Así, la Cigarra se pasó todo el verano, en juegos, risas, cantos y un sin fin de descansos; hasta que un día repentinamente, llegó el frío invierno. La Cigarra quedó impactada ya que el frío hizo ocultó todo rastro de sol y posible comida que ella pueda recoger. La Cigarra se lamentaba por el frío que la hacía temblar y el hambre que la hacía estremecer. En ese momento, recordó las advertencias de su vecina la Hormiga la cual no ignoró insensatamente.

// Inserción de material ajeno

(** [strcmp] returns the difference of the first characters (as
    unsigned bytes) in which the strings differ, and 0 when they are equal. *)
Theorem strcmp_correct s1 s2 l1 l2 m :
  cstr m s1 l1 -> cstr m s2 l2 -> Z.of_nat (length l1) < 2 ^ 64 ->
  strcmp s1 s2 m = Ok (strcmp_spec l1 l2, m).
Proof.
  intros H1 H2 Hn. apply wp_det. unfold strcmp. wp_step.
  set (r := strcmp_spec l1 l2). set (e := s1 + Z.of_nat (length l1)).
  apply wp_mono with (P := fun '(p1, p2) m' => m' = m /\ exists b1 b2,
    m !! p1 = Some b1 /\ m !! p2 = Some b2 /\ r = b1 - b2).
  { apply wp_loop with (m := fun '(p1, _) _ => e - p1)
      (I := fun '(p1, p2) m' => m' = m /\ exists k1 k2, cstr m p1 k1 /\ cstr m p2 k2 /\
         r = strcmp_spec k1 k2 /\ e = p1 + Z.of_nat (length k1));
      [|split; [done|]; by exists l1, l2|lia].
    intros [p1 p2] m' (-> & k1 & k2 & K1 & K2 & Hr & He).
    apply cstr_head in K1 as (b1 & Hb1 & B1 & E1 & Z1 & C1).
    apply cstr_head in K2 as (b2 & Hb2 & B2 & E2 & Z2 & C2).
    unfold strcmp_spec in Hr. rewrite E1, E2 in Hr. cbn [cmp_bytes] in Hr.
    apply wp_bind, wp_load_char with b1; [done|]. rewrite s8_zero by done.
    destruct (Z.eqb_spec b1 0) as [Hz1|Hz1].
    - wp_step. split; [done|]. exists b1, b2. split; [done|]. split; [done|].
      destruct (Z.eqb_spec b1 b2) as [Heq|]; [|done]. subst b1. subst b2.
      rewrite (proj1 Z1), (proj1 Z2) in Hr by done. done.
    - apply wp_bind, wp_load_char with b2; [done|]. rewrite s8_zero, s8_inj by done.
      destruct (C1 Hz1) as (Ek1 & _ & Hk1).
      destruct (Z.eqb_spec b2 0) as [Hz2|Hz2]; [|destruct (Z.eqb_spec b1 b2) as [Heq|Hne]].
      + wp_steps. split; [done|]. exists b1, b2. split; [done|]. split; [done|].
        by rewrite (proj2 (Z.eqb_neq b1 b2)) in Hr by congruence.
      + destruct (C2 Hz2) as (Ek2 & _ & Hk2). wp_steps.
        assert (length k1 = S (length (tail k1))) as Hl by (rewrite Ek1 at 1; done).
        split; [|lia]. split; [done|]. exists (tail k1), (tail k2).
        split; [done|]. split; [done|]. split; [|lia]. rewrite Hr.
        unfold strcmp_spec. rewrite Ek1, Ek2 at 1. done.
      + wp_steps. split; [done|]. by exists b1, b2. }
  intros [p1 p2] m' (-> & b1 & b2 & Hb1 & Hb2 & Hr). wp_step.
  apply wp_load8 with b1; [done|]. wp_step. apply wp_load8 with b2; [done|]. by wp_step.
Qed.

(** ** Scanning for a set of characters *)

Definition mem_char (l : list Z) (c : Z) : bool := bool_decide (c ∈ l).

Fixpoint span_len (P : Z -> bool) (l : list Z) : nat :=
  match l with
  | [] => 0
  | b :: l => if P b then S (span_len P l) else 0
  end.

Lemma wp_char_in c a l m :
  byte c -> cstr m a l -> Z.of_nat (length l) < 2 ^ 64 ->
  wp (char_in (s8 c) a) (fun r m' => m' = m /\ r = mem_char l c) m.
Proof.
  intros Hc Ha Hl. unfold char_in. set (r := mem_char l c). set (e := a + Z.of_nat (length l)).
  apply wp_loop with (m := fun p _ => e - p)
    (I := fun p m' => m' = m /\ exists k, cstr m p k /\ e = p + Z.of_nat (length k) /\
       r = mem_char k c); [|split; [done|]; by exists l|lia].
  intros p m' (-> & k & Hk & He & Hr). wp_step. eapply wp_load_head; [exact Hk| |].
  - intros ->. wp_steps. split; [done|]. rewrite Hr. done.
  - intros b k' -> Hb Hk' Ez. rewrite Ez, s8_inj by (done || by apply cchar_byte).
    cbn [length] in *. unfold mem_char in Hr.
    destruct (Z.eqb_spec c b) as [->|Hne]; wp_step.
    + split; [done|]. rewrite Hr. symmetry. apply bool_decide_eq_true, elem_of_cons. by left.
    + split; [|lia]. split; [done|]. exists k'. split; [done|]. split; [lia|].
      rewrite Hr. unfold mem_char. apply bool_decide_ext. rewrite elem_of_cons. tauto.
Qed.

(** [strcspn] and [strspn] measure the longest prefix outside, respectively
    inside, the character set. *)
Lemma wp_span (keep : bool) a r l rl m :
  cstr m a l -> cstr m r rl ->
  Z.of_nat (length l) < 2 ^ 64 -> Z.of_nat (length rl) < 2 ^ 64 ->
  wp (loop (fun '(s, count) =>
        let* c := load_char s in
        if c =? 0 then ret (Done count)
        else
          let* found := char_in c r in
          if eqb found keep then ret (Next (s + 1, count + 1)) else ret (Done count)) (a, 0))
     (fun k m' => m' = m /\ k = Z.of_nat (span_len (fun b => eqb (mem_char rl b) keep) l)) m.
Proof.
  intros Ha Hr Hl Hrl. set (P := fun b => eqb (mem_char rl b) keep). set (e := a + Z.of_nat (length l)).
  apply wp_loop with (m := fun '(p, _) _ => e - p)
    (I := fun '(p, count) m' => m' = m /\ exists k, cstr m p k /\ e = p + Z.of_nat (length k) /\
       Z.of_nat (span_len P l) = count + Z.of_nat (span_len P k));
    [|split; [done|]; by exists l|lia].
  intros [p count] m' (-> & k & Hk & He & Hc). wp_step. eapply wp_load_head; [exact Hk| |].
  - intros ->. wp_steps. cbn [span_len] in Hc. split; [done|]. lia.
  - intros b k' -> Hb Hk' ->. cbn [length span_len] in *. wp_steps.
    eapply wp_mono; [apply wp_char_in; [by apply cchar_byte|done|done]|].
    intros ? ? [-> ->]. fold (P b). destruct (P b); wp_step.
    + split; [|lia]. split; [done|]. exists k'. split; [done|]. lia.
    + split; [done|]. lia.
Qed.

Lemma span_len_ext (P P' : Z -> bool) l : (forall b, P b = P' b) -> span_len P l = span_len P' l.
Proof. intros H. induction l as [|b l IH]; simpl; [done|]. by rewrite H, IH. Qed.

Lemma wp_strcspn a r l rl m :
  cstr m a l -> cstr m r rl ->
  Z.of_nat (length l) < 2 ^ 64 -> Z.of_nat (length rl) < 2 ^ 64 ->
  wp (strcspn a r)
     (fun k m' => m' = m /\ k = Z.of_nat (span_len (fun b => negb (mem_char rl b)) l)) m.
Proof.
  intros Ha Hr Hl Hrl.
  rewrite (span_len_ext _ (fun b => eqb (mem_char rl b) false)) by (intros b; by destruct mem_char).
  unfold strcspn. eapply wp_loop_ext; [|exact (wp_span false a r l rl m Ha Hr Hl Hrl)].
  intros [s count] m'. apply bind_ext. intros c m1. destruct (c =? 0); [done|].
  apply bind_ext. by intros [] m2.
Qed.

Lemma wp_strspn a r l rl m :
  cstr m a l -> cstr m r rl ->
  Z.of_nat (length l) < 2 ^ 64 -> Z.of_nat (length rl) < 2 ^ 64 ->
  wp (strspn a r) (fun k m' => m' = m /\ k = Z.of_nat (span_len (mem_char rl) l)) m.
Proof.
  intros Ha Hr Hl Hrl.
  rewrite (span_len_ext _ (fun b => eqb (mem_char rl b) true)) by (intros b; by destruct mem_char).
  unfold strspn. eapply wp_loop_ext; [|exact (wp_span true a r l rl m Ha Hr Hl Hrl)].
  intros [s count] m'. apply bind_ext. intros c m1. destruct (c =? 0); [done|].
  apply bind_ext. by intros [] m2.
Qed.

Theorem strcspn_correct a r l rl m :
  cstr m a l -> cstr m r rl ->
  Z.of_nat (length l) < 2 ^ 64 -> Z.of_nat (length rl) < 2 ^ 64 ->
  strcspn a r m = Ok (Z.of_nat (span_len (fun b => negb (mem_char rl b)) l), m) /\
  strspn a r m = Ok (Z.of_nat (span_len (mem_char rl) l), m).
Proof.
  intros Ha Hr Hl Hrl. split; apply wp_det.
  - eapply wp_mono; [by apply wp_strcspn|]. by intros ? ? [-> ->].
  - eapply wp_mono; [by apply wp_strspn|]. by intros ? ? [-> ->].
Qed.

(** ** [strtok_r] *)

(** The pointer variable at [a] holds [p]. *)
Definition ptr_at (m : mem) (a p : Z) : Prop := 0 <= p < 2 ^ 64 /\ bytes_at m a (le_bytes 8 p).

Lemma le_join_bytes n : forall w, 0 <= w < 256 ^ Z.of_nat n -> le_join (le_bytes n w) = w.
Proof.
  induction n as [|n IH]; intros w Hw; cbn [le_bytes le_join].
  - simpl in Hw. lia.
  - rewrite Nat2Z.inj_succ, Z.pow_succ_r in Hw by lia.
    rewrite IH; [|split; [apply Z.div_pos; lia|apply Z.div_lt_upper_bound; lia]].
    pose proof (Z.div_mod w 256 ltac:(lia)). lia.
Qed.

Lemma wp_load_ptr a p (Q : Z -> mem -> Prop) m : ptr_at m a p -> Q p m -> wp (load64 a) Q m.
Proof.
  intros [Hp H] HQ. apply wp_load64 with (le_bytes 8 p); [done|apply le_bytes_length|].
  by rewrite le_join_bytes.
Qed.

Lemma wp_store_ptr a p (Q : unit -> mem -> Prop) m :
  mapped m a 8 -> (forall m', m' = write a (le_bytes 8 p) m -> Q tt m') -> wp (store64 a p) Q m.
Proof. intros Hm HQ. apply wp_stores; [done|apply le_bytes_byte|by apply HQ]. Qed.

Lemma ptr_at_write m a p : 0 <= p < 2 ^ 64 -> ptr_at (write a (le_bytes 8 p) m) a p.
Proof. intros Hp. split; [done|]. apply write_bytes_at. Qed.

(** The first token of [l]: what is skipped before it, the token, and what is
    left after the delimiter that ends it, if one does. *)
Definition next_token (delim l : list Z) : option (nat * list Z * option (list Z)) :=
  let k := span_len (mem_char delim) l in
  let l' := drop k l in
  let n := span_len (fun b => negb (mem_char delim b)) l' in
  match l' with
  | [] => None
  | _ => Some (k, take n l', match drop n l' with [] => None | _ :: rest => Some rest end)
  end.

Lemma span_len_le P l : (span_len P l <= length l)%nat.
Proof. induction l as [|b l IH]; simpl; [done|]. destruct (P b); lia. Qed.

Lemma span_len_drop P l b rest : drop (span_len P l) l = b :: rest -> P b = false.
Proof.
  induction l as [|c l IH]; simpl; [done|]. destruct (P c) eqn:E; simpl; [done|]. by intros [= -> _].
Qed.

(** The loop that skips leading delimiters. *)
Lemma wp_skip delim p l dl m :
  cstr m p l -> cstr m delim dl ->
  Z.of_nat (length l) < 2 ^ 64 -> Z.of_nat (length dl) < 2 ^ 64 ->
  wp (loop (fun token =>
        let* c := load_char token in
        if c =? 0 then ret (Done token)
        else
          let* k := strcspn token delim in
          if k =? 0 then ret (Next (token + 1)) else ret (Done token)) p)
     (fun t m' => m' = m /\ t = p + Z.of_nat (span_len (mem_char dl) l)) m.
Proof.
  intros Hp Hd Hl Hdl. set (e := p + Z.of_nat (length l)).
  set (q := p + Z.of_nat (span_len (mem_char dl) l)).
  apply wp_loop with (m := fun t _ => e - t)
    (I := fun t m' => m' = m /\ p <= t /\ exists k, cstr m t k /\ e = t + Z.of_nat (length k) /\
       q = t + Z.of_nat (span_len (mem_char dl) k)); [|split; [done|]; split; [lia|]; by exists l|lia].
  intros t m' (-> & Hpt & k & Hk & He & Hq). wp_step. eapply wp_load_head; [exact Hk| |].
  - intros ->. wp_steps. split; [done|]. simpl in Hq. lia.
  - intros b k' -> Hb Hk' ->. cbn [length span_len] in *. wp_steps.
    eapply wp_mono; [apply wp_strcspn; [exact Hk|exact Hd|cbn [length]; lia|done]|].
    intros ? ? [-> ->]. cbn [span_len]. destruct (mem_char dl b); cbn [negb].
    + change (Z.of_nat 0 =? 0) with true. wp_step. split; [|lia]. split; [done|]. split; [lia|]. exists k'.
      split; [done|]. lia.
    + rewrite (proj2 (Z.eqb_neq (Z.of_nat (S (span_len _ k'))) 0)) by lia. wp_step. split; [done|]. lia.
Qed.

(** Writing a terminator into a string cuts it in two. *)
Lemma cstr_cut m a l1 b l2 :
  cstr m a (l1 ++ b :: l2) ->
  cstr (<[a + Z.of_nat (length l1) := 0]> m) a l1 /\
  cstr (<[a + Z.of_nat (length l1) := 0]> m) (a + Z.of_nat (length l1) + 1) l2.
Proof.
  intros H. pose proof (cstr_drop _ _ _ _ H) as H2. apply cstr_cons in H2 as (_ & _ & H2).
  destruct H as [Hc Hb]. apply Forall_app in Hc as [Hc _].
  rewrite <- app_assoc in Hb. apply bytes_at_app in Hb as [Hb _].
  change (<[?k := 0]> m) with (write k [0] m). split.
  - split; [done|]. apply bytes_at_app. split.
    + apply bytes_at_write_out; [done|]. lia.
    + apply write_bytes_at.
  - apply cstr_write_out; [done|]. cbn [length]. lia.
Qed.

Lemma cstr_insert_out m a v b l :
  cstr m b l -> a < b \/ b + Z.of_nat (length l) < a -> cstr (<[a := v]> m) b l.
Proof.
  intros H Ha. change (<[a := v]> m) with (write a [v] m). apply cstr_write_out; [done|].
  cbn [length]. lia.
Qed.

Lemma cstr_save m s q a l :
  cstr m a l -> s + 8 <= a \/ a + Z.of_nat (length l) + 1 <= s ->
  cstr (write s (le_bytes 8 q) m) a l.
Proof. intros H Hs. apply cstr_write_out; [done|]. rewrite le_bytes_length. lia. Qed.

Section Strtok.
Context (delim saveptr p : Z) (l dl : list Z).
Hypothesis l_small : Z.of_nat (length l) < 2 ^ 64.
Hypothesis dl_small : Z.of_nat (length dl) < 2 ^ 64.
Hypothesis p_small : 0 < p /\ p + Z.of_nat (length l) < 2 ^ 64.
Hypothesis saveptr_apart :
  saveptr + 8 <= p \/ p + Z.of_nat (length l) + 1 <= saveptr.
Hypothesis delim_apart_saveptr :
  saveptr + 8 <= delim \/ delim + Z.of_nat (length dl) + 1 <= saveptr.
Hypothesis delim_apart :
  p + Z.of_nat (length l) <= delim \/ delim + Z.of_nat (length dl) + 1 <= p.

(** What a call finds once the string is the one at [p]. *)
Definition strtok_ready (m : mem) : Prop :=
  ptr_at m saveptr p /\ mapped m saveptr 8 /\ cstr m p l /\ cstr m delim dl.

(** What it leaves. *)
Definition strtok_left (r : Z) (m : mem) : Prop :=
  cstr m delim dl /\
  match next_token dl l with
  | None => r = 0 /\ (l <> [] -> ptr_at m saveptr 0)
  | Some (k, tok, rest) =>
      r = p + Z.of_nat k /\ cstr m r tok /\
      match rest with
      | None => ptr_at m saveptr 0
      | Some rest =>
          ptr_at m saveptr (r + Z.of_nat (length tok) + 1) /\
          cstr m (r + Z.of_nat (length tok) + 1) rest
      end
  end.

Sintiendo pena, la Cigarra no tuvo más que ir a la casa de su vecina y pedir ayuda. Cuando llegó, tocó la puerta, y la Hormiga salió viendo a su vecina temblando. Luego la Cigarra le dijo:

"Oh... P-perdone las molestias vecina... M-me preguntaba si... ¿P-podría darme co-cobijo en su casita y... Algo de co-comida para pasar el invierno?"

La Hormiga respondió:

"Lo lamento vecina Cigarra, pero no puedo ayudarle, ya que muy claro le dije en el verano que recoja alimento para usted y mire como terminó ahora. Esta es su recompensa por holgazanear, y la mía tras arduo trabajo, es mucha comidita para pasar el invierno tranquila."

Moraleja
Para vivir tranquilos y bien, debemos trabajar duro.